• Task prompt: Only a slice of the listing below is wanted. Retype the lines from the one containing "let! r := call (FStat fd) in" through the one containing "if negb (IsRegular info)", exactly, both ends included.

• Source data:
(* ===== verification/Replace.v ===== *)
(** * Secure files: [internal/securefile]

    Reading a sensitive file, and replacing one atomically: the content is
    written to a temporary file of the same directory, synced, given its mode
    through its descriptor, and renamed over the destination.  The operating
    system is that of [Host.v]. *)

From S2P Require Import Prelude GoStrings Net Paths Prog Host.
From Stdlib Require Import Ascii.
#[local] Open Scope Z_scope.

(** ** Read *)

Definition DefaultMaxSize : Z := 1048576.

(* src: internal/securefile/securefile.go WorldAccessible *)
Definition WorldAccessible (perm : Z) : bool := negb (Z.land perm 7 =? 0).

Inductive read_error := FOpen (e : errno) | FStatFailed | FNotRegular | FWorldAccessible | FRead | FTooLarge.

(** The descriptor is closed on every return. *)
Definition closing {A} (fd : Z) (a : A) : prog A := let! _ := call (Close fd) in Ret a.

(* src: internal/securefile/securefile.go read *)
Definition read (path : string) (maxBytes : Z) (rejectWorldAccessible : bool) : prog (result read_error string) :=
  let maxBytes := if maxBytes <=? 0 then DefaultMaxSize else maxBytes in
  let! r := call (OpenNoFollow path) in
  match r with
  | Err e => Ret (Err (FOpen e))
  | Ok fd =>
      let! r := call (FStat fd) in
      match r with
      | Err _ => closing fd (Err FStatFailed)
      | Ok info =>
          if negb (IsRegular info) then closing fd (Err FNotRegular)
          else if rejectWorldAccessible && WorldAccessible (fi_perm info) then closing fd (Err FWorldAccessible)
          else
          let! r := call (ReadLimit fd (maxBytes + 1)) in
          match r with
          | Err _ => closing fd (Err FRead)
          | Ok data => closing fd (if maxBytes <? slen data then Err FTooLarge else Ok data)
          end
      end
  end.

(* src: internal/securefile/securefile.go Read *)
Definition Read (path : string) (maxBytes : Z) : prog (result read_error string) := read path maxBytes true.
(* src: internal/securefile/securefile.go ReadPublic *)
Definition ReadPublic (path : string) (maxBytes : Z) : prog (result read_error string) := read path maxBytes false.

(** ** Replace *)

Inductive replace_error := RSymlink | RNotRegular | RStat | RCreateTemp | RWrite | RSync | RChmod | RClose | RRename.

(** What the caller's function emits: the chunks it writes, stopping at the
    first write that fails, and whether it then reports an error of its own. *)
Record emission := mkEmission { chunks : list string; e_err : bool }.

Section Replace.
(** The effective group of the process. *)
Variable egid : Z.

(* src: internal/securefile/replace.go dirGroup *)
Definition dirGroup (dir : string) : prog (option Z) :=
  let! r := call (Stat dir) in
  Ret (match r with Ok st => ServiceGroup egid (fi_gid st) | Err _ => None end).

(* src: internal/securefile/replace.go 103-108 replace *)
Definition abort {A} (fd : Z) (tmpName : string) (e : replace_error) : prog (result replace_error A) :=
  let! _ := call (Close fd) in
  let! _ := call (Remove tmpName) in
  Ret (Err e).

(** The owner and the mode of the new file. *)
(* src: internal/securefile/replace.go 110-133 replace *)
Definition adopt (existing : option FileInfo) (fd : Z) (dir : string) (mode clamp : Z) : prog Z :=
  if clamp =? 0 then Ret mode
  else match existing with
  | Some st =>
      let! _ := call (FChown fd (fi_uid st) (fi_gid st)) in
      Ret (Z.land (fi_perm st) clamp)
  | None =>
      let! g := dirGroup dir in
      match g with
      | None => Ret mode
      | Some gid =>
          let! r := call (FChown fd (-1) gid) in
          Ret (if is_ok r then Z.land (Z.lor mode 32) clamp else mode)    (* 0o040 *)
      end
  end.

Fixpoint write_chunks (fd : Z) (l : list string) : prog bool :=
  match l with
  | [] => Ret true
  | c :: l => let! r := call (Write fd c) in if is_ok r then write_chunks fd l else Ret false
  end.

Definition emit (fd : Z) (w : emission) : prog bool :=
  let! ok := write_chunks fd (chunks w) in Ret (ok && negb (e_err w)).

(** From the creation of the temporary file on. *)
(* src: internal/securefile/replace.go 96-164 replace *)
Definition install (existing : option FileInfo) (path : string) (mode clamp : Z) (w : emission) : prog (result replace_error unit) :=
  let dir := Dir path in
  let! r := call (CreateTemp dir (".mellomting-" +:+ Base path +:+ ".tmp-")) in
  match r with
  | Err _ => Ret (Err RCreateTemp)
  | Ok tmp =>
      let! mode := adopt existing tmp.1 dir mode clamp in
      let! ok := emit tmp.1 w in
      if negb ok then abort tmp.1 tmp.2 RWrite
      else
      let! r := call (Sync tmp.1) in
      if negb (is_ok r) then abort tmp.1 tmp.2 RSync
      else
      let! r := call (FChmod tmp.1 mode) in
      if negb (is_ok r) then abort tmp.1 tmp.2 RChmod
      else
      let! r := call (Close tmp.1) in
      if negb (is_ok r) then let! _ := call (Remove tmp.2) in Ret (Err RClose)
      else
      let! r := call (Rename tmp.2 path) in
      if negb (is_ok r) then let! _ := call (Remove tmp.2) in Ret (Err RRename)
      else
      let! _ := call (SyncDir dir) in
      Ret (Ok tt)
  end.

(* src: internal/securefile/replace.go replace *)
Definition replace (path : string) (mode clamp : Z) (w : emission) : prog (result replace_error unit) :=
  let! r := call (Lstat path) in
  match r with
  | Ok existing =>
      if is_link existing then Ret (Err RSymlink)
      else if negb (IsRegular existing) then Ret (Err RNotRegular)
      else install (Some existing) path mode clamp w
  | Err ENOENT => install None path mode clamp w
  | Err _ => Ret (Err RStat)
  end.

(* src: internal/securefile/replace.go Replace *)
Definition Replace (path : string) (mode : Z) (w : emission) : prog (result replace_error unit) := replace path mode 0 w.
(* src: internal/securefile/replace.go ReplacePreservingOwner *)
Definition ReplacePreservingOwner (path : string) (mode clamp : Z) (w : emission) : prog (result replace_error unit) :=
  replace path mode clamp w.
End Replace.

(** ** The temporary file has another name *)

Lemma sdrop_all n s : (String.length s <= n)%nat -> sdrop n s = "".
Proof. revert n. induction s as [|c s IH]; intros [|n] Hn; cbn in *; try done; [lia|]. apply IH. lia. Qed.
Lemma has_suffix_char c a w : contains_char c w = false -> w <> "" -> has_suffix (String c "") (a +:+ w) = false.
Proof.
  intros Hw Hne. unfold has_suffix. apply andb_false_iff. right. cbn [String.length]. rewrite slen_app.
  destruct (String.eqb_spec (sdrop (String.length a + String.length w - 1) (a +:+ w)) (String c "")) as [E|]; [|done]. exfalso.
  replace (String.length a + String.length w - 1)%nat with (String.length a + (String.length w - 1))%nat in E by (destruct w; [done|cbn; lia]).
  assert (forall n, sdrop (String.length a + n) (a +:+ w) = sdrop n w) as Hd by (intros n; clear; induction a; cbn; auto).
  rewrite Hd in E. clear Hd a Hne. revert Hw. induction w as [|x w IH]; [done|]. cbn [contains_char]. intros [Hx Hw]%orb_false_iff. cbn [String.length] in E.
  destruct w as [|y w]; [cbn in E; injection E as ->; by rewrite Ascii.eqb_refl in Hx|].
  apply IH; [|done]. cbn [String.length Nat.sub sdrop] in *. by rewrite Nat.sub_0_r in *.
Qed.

• Solution to the exercise:
      let! r := call (FStat fd) in
      match r with
      | Err _ => closing fd (Err FStatFailed)
      | Ok info =>
          if negb (IsRegular info) then closing fd (Err FNotRegular)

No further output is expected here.